--- DATA SUPPLIED ---
(* ===== verification/Compaction.v ===== *)
(** * Compaction: merging tables and memtables

    [db/compaction.cpp] and [CompactionState] of [db/compaction.h].  A job reads
    an iterator over its inputs, drops the entries that no snapshot can see any
    more, and writes the others to new tables, or to a memtable.  The files it
    writes are behind the interface [TableWriter]; log messages, statistics and
    the eviction of the inputs from the table cache are left out. *)

From S2P Require Import Prelude Coding Comparator Cursor NovaCommon DbFormat UserScan Merger Subrange FileMeta VersionEdit FileSearch VersionBuilder CompactionPick.

(** What a job does with the tables it writes, over states of type [W]:
    [fn_generator_()]; a client and a builder for a new table; the builder's
    [Add], [NumEntries] and [FileSize]; and writing the table of a builder to
    the storage, which completes its metadata. *)
Class TableWriter (W B : Type) := {
  tw_number : W → W * Z;
  tw_open : W → Z → res (W * B);
  tw_Add : B → bytes → bytes → res (B * bool);
  tw_NumEntries : B → Z;
  tw_FileSize : B → Z;
  tw_finish : W → B → FileMetaData → res (W * FileMetaData)
}.

Inductive CompactOutputType := kCompactOutputMemTables | kCompactOutputSSTables.

(** The members of [Compaction] that [ShouldStopBefore] updates. *)
Record StopState := mkStop { grandparent_index_ : nat; seen_key_ : bool; overlapped_bytes_ : Z }.

(** [CompactionState]; the subrange index starts at 0 and only grows. *)
Record CompactionState (B : Type) := mkState {
  cs_compaction : option (Compaction * StopState);
  cs_subranges : option (list SubRange);
  cs_subrange_index : nat;
  cs_smallest_snapshot : Z;
  cs_outputs : list FileMetaData;
  cs_builder : option B;
  cs_total_bytes : Z
}.
Arguments mkState {B} _ _ _ _ _ _ _.
Arguments cs_compaction {B} _.
Arguments cs_subranges {B} _.
Arguments cs_subrange_index {B} _.
Arguments cs_smallest_snapshot {B} _.
Arguments cs_outputs {B} _.
Arguments cs_builder {B} _.
Arguments cs_total_bytes {B} _.

Definition CompactionState_init {B} (c : option Compaction) (s : option (list SubRange)) (n : Z) : CompactionState B :=
  mkState ((λ c, (c, mkStop 0 false 0)) <$> c) s 0 n [] None 0.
---
THE TASK: Nothing but the lines from the one containing "Inductive CompactOutputType := kCompactOutputMemTables" to the last line of the listing above belongs in the answer; restate each word for word.

EXERCISE RESULT:
Inductive CompactOutputType := kCompactOutputMemTables | kCompactOutputSSTables.

(** The members of [Compaction] that [ShouldStopBefore] updates. *)
Record StopState := mkStop { grandparent_index_ : nat; seen_key_ : bool; overlapped_bytes_ : Z }.

(** [CompactionState]; the subrange index starts at 0 and only grows. *)
Record CompactionState (B : Type) := mkState {
  cs_compaction : option (Compaction * StopState);
  cs_subranges : option (list SubRange);
  cs_subrange_index : nat;
  cs_smallest_snapshot : Z;
  cs_outputs : list FileMetaData;
  cs_builder : option B;
  cs_total_bytes : Z
}.
Arguments mkState {B} _ _ _ _ _ _ _.
Arguments cs_compaction {B} _.
Arguments cs_subranges {B} _.
Arguments cs_subrange_index {B} _.
Arguments cs_smallest_snapshot {B} _.
Arguments cs_outputs {B} _.
Arguments cs_builder {B} _.
Arguments cs_total_bytes {B} _.

Definition CompactionState_init {B} (c : option Compaction) (s : option (list SubRange)) (n : Z) : CompactionState B :=
  mkState ((λ c, (c, mkStop 0 false 0)) <$> c) s 0 n [] None 0.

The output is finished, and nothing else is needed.